Exercise goal: Scan the records below for the line containing "TextData (data : bytes)" and the line containing "match Parse line with". Copy both, plus every line between, exactly.

Saved data entries:

[Start of Attachment]

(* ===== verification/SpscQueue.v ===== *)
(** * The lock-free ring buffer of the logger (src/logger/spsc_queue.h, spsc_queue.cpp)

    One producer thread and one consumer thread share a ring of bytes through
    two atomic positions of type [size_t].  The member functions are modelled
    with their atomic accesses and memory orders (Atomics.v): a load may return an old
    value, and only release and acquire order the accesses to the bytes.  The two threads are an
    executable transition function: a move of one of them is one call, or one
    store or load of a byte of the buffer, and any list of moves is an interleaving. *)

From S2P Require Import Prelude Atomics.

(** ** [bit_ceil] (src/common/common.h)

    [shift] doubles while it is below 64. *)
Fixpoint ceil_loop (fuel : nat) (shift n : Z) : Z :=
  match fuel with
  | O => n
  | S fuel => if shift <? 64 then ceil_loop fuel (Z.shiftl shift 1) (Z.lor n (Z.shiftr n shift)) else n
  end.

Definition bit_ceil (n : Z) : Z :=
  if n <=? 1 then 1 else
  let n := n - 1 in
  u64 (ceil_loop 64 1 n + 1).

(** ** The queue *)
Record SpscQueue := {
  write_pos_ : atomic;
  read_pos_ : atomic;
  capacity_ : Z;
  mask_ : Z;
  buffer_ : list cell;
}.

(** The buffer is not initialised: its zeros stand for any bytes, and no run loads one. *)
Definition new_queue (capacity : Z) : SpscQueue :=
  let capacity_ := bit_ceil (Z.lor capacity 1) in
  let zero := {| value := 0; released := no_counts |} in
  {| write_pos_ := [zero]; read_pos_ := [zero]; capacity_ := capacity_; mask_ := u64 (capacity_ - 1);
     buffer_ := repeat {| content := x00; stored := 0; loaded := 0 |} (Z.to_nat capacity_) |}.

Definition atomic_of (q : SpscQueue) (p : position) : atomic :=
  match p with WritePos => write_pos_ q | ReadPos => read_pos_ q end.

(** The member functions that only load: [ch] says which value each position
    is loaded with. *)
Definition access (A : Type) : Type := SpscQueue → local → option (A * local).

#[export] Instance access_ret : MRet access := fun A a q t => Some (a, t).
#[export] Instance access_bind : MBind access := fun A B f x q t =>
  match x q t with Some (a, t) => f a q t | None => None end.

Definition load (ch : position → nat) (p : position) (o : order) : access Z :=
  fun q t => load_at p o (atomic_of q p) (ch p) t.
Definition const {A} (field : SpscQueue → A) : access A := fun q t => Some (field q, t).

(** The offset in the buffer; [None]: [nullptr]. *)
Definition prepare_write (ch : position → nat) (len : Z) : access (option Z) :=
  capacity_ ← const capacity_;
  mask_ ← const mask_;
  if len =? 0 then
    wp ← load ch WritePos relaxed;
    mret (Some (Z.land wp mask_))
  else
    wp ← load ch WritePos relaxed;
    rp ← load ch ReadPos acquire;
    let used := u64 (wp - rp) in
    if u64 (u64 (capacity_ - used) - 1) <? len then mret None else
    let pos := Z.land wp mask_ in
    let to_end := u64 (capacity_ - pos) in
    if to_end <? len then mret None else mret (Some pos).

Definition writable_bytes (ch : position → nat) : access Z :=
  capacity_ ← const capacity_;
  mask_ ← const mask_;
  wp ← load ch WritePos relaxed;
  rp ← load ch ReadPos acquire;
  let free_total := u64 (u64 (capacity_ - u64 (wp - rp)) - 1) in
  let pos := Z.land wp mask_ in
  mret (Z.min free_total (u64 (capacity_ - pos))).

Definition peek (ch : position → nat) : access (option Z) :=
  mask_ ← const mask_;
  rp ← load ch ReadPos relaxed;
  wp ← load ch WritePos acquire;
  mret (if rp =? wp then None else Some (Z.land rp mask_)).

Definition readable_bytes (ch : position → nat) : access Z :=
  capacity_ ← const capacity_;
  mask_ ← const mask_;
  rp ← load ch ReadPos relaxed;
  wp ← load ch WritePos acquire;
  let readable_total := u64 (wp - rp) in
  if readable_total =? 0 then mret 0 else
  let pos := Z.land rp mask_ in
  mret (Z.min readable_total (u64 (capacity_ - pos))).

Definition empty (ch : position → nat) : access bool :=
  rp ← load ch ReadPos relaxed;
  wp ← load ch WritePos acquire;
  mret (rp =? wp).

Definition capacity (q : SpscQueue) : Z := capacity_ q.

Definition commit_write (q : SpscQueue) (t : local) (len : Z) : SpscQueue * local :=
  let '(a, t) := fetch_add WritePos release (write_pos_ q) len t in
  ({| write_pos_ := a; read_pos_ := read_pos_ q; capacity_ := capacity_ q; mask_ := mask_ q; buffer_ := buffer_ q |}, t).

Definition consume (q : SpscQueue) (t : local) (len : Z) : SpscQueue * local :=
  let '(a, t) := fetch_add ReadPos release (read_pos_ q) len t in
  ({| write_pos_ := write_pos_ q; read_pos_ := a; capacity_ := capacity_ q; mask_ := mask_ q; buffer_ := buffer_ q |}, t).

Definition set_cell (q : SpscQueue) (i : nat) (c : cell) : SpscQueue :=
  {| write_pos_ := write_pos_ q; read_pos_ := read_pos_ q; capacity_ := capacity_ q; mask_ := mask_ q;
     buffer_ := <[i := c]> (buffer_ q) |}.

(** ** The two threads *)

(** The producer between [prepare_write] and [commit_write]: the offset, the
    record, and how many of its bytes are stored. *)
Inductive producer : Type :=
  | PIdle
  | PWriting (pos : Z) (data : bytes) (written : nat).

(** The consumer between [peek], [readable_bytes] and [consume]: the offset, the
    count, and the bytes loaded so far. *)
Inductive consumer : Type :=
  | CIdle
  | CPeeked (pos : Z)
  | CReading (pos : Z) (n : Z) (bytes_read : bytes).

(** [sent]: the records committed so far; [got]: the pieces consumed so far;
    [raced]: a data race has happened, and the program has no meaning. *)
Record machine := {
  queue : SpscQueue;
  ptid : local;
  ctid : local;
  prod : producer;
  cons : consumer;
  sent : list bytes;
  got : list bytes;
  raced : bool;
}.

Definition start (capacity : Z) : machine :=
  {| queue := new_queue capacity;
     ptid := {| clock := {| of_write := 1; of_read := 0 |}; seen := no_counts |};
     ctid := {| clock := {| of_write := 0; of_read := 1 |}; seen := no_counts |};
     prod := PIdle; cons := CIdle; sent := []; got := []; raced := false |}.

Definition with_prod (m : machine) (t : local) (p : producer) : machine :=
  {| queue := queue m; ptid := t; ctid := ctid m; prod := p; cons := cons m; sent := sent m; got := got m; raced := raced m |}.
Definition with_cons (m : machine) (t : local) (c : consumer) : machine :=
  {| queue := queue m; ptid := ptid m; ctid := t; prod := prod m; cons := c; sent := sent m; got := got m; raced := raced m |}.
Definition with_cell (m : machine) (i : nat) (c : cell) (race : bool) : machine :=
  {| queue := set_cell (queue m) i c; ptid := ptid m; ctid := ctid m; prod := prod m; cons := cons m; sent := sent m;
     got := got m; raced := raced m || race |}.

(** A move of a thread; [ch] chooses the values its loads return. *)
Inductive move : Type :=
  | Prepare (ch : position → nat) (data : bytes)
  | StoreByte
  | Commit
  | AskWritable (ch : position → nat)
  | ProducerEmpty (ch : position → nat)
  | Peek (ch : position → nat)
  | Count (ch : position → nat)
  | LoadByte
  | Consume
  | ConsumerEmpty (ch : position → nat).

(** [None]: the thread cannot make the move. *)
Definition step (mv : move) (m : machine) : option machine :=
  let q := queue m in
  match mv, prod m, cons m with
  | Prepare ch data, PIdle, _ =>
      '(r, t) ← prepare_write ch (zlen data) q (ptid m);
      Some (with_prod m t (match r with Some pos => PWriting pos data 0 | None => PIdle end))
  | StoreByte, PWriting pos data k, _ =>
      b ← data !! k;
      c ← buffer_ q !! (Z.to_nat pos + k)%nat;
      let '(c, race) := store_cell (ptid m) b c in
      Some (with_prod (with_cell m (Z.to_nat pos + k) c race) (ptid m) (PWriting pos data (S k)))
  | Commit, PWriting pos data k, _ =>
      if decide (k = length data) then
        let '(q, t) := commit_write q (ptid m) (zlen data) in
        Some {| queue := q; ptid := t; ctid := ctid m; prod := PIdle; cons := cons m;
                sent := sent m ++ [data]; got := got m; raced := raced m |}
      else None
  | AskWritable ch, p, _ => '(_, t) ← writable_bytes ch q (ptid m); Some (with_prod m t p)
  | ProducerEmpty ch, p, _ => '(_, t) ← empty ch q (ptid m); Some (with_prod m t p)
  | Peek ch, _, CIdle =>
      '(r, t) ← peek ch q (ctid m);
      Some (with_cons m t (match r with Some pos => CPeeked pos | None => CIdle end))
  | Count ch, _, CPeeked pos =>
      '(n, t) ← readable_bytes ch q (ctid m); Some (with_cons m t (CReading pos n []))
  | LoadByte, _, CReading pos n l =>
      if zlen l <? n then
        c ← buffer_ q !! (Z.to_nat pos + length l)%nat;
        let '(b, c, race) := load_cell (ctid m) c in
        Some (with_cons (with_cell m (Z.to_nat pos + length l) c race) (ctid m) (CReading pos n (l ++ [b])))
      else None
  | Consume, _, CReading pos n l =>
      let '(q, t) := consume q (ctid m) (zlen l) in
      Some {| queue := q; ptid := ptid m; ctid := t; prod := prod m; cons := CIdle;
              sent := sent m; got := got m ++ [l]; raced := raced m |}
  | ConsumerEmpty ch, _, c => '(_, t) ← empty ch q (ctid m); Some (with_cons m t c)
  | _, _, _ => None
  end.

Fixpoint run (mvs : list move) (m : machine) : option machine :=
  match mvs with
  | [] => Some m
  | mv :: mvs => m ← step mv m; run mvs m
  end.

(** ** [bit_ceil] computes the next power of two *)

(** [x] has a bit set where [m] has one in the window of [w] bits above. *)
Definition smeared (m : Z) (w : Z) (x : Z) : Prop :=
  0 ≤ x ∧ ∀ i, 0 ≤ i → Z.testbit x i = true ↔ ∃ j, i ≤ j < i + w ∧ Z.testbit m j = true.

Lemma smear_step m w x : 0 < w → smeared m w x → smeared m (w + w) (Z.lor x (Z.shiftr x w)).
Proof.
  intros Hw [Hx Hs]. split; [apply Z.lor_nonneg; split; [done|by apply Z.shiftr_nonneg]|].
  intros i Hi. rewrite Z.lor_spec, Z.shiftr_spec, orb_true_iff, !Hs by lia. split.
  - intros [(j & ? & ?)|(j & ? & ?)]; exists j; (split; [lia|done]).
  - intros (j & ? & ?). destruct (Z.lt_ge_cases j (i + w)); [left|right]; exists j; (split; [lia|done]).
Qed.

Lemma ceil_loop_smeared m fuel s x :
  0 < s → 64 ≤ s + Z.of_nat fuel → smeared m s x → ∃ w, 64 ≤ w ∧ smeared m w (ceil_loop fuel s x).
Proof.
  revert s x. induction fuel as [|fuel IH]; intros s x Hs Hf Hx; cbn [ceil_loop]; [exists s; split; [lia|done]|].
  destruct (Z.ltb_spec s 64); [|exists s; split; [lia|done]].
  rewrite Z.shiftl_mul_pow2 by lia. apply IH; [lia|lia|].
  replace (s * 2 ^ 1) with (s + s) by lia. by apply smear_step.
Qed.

[End of Attachment]
[Start of Attachment]

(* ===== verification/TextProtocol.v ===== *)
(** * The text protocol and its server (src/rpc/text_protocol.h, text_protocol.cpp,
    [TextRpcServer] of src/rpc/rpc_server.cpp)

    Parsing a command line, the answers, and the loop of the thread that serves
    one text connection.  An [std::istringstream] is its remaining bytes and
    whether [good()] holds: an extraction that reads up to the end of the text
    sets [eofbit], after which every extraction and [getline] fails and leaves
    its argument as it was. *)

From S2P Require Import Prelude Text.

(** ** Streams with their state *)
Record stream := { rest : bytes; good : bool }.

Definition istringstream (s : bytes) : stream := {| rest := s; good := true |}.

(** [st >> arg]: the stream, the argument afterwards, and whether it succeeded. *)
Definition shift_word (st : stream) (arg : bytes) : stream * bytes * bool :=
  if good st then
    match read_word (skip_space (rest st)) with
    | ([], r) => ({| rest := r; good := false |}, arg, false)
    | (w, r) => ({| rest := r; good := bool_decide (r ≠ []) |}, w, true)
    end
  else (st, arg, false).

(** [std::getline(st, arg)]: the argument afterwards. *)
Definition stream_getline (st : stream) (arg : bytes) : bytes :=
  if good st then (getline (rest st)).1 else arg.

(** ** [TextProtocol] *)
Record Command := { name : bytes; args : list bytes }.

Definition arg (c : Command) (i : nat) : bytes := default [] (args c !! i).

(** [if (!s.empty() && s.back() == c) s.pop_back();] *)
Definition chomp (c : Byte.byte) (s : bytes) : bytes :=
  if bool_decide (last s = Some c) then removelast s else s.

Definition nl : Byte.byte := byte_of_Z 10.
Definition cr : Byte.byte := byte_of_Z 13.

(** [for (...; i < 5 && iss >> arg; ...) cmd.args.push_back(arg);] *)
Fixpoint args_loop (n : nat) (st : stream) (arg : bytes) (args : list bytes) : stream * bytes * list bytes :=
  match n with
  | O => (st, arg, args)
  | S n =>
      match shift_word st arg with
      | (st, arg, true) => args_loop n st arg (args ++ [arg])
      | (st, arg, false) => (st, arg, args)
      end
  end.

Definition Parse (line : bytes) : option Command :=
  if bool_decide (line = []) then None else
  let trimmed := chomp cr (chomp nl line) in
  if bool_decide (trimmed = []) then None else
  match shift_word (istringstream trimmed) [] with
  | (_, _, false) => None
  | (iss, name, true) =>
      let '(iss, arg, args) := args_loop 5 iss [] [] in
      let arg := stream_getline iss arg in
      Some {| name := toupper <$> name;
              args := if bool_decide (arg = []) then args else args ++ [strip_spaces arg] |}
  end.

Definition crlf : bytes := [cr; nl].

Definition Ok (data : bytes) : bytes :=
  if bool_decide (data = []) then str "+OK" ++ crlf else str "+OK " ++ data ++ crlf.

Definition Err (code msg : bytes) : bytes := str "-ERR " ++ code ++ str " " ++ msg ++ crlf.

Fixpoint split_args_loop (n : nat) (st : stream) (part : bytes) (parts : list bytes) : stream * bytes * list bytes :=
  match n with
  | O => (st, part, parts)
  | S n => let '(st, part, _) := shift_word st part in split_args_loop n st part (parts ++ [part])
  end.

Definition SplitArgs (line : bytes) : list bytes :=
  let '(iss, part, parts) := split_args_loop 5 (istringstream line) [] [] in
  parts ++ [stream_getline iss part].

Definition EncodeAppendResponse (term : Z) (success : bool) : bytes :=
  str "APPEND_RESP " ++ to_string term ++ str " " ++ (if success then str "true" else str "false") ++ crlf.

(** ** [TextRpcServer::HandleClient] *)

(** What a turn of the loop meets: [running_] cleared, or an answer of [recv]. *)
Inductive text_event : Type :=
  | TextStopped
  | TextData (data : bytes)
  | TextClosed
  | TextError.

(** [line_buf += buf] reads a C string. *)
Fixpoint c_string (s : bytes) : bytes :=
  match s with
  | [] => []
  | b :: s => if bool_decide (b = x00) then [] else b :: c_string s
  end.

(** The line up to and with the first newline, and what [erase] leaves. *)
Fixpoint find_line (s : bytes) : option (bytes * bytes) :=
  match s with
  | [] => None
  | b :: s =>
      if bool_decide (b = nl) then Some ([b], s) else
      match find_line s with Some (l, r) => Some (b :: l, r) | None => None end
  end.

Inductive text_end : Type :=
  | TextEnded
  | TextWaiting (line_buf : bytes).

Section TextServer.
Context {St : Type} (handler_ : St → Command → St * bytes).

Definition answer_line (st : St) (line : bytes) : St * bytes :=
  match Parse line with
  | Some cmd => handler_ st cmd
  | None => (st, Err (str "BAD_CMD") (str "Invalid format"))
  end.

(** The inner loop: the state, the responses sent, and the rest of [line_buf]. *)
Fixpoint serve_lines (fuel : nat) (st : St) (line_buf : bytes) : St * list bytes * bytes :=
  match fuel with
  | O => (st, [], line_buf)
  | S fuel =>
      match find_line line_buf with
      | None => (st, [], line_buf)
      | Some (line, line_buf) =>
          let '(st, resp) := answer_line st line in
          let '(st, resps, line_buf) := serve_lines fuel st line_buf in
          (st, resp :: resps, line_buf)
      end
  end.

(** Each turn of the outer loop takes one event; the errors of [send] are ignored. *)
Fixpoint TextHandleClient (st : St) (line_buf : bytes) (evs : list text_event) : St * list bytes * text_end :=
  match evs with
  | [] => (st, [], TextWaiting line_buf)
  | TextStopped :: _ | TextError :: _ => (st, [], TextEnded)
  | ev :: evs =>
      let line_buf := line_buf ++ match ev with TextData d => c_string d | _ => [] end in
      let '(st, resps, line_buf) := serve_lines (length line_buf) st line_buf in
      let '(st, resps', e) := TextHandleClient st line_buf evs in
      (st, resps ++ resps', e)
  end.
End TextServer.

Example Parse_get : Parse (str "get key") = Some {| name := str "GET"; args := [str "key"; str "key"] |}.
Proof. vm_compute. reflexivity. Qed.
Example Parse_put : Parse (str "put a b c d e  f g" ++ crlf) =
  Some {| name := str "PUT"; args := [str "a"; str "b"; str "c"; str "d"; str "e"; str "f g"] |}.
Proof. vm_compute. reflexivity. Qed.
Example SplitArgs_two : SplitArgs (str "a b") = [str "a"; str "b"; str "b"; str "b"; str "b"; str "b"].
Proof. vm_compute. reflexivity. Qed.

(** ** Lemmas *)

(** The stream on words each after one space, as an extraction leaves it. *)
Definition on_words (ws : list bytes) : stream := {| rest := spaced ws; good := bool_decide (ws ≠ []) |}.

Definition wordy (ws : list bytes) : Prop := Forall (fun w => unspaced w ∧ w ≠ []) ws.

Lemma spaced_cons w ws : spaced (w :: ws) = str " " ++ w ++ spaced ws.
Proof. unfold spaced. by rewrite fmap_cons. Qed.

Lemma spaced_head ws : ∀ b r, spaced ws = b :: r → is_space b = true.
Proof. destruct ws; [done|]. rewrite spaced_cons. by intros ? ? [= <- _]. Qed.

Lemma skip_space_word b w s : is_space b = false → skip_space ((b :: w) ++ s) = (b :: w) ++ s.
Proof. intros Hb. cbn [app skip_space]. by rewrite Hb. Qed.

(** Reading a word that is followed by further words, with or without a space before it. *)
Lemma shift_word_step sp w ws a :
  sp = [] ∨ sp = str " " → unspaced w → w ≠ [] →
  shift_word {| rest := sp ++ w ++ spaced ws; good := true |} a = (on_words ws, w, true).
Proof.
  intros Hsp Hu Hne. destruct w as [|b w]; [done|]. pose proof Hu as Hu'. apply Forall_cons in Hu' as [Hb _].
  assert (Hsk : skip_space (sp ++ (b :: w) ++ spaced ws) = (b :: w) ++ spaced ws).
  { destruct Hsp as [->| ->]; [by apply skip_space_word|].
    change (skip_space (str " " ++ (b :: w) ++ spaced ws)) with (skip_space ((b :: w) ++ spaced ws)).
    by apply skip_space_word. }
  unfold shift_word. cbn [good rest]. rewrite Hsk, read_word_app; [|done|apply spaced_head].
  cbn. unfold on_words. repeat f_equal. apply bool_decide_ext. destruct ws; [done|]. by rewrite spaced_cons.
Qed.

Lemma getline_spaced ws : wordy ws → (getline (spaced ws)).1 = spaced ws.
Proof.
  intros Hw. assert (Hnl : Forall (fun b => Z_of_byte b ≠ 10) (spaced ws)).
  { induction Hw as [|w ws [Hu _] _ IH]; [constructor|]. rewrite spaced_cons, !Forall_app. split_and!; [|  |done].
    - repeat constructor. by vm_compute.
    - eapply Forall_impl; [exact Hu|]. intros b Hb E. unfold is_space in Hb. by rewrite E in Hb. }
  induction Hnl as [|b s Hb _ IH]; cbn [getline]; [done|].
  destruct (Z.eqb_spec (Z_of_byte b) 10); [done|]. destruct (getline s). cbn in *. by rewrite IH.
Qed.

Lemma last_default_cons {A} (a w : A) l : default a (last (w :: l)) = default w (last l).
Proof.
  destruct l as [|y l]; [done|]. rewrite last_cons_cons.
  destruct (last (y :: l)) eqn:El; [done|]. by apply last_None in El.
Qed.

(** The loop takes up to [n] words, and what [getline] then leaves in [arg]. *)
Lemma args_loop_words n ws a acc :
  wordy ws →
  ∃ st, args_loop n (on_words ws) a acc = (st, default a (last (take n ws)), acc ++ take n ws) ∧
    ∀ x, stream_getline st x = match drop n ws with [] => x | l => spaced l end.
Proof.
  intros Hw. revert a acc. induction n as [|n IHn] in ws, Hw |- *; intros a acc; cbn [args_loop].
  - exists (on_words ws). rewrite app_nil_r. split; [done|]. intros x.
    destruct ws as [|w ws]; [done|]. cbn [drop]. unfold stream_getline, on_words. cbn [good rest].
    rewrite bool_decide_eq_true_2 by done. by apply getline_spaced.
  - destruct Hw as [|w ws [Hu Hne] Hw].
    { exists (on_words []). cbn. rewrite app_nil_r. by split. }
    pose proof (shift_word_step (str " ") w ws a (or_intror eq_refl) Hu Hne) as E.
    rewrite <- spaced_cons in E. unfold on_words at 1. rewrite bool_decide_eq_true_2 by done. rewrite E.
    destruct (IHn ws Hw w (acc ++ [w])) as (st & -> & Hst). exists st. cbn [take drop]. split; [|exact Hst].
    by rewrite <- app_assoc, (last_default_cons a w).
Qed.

[End of Attachment]

Output for this exercise:
  | TextData (data : bytes)
  | TextClosed
  | TextError.

(** [line_buf += buf] reads a C string. *)
Fixpoint c_string (s : bytes) : bytes :=
  match s with
  | [] => []
  | b :: s => if bool_decide (b = x00) then [] else b :: c_string s
  end.

(** The line up to and with the first newline, and what [erase] leaves. *)
Fixpoint find_line (s : bytes) : option (bytes * bytes) :=
  match s with
  | [] => None
  | b :: s =>
      if bool_decide (b = nl) then Some ([b], s) else
      match find_line s with Some (l, r) => Some (b :: l, r) | None => None end
  end.

Inductive text_end : Type :=
  | TextEnded
  | TextWaiting (line_buf : bytes).

Section TextServer.
Context {St : Type} (handler_ : St → Command → St * bytes).

Definition answer_line (st : St) (line : bytes) : St * bytes :=
  match Parse line with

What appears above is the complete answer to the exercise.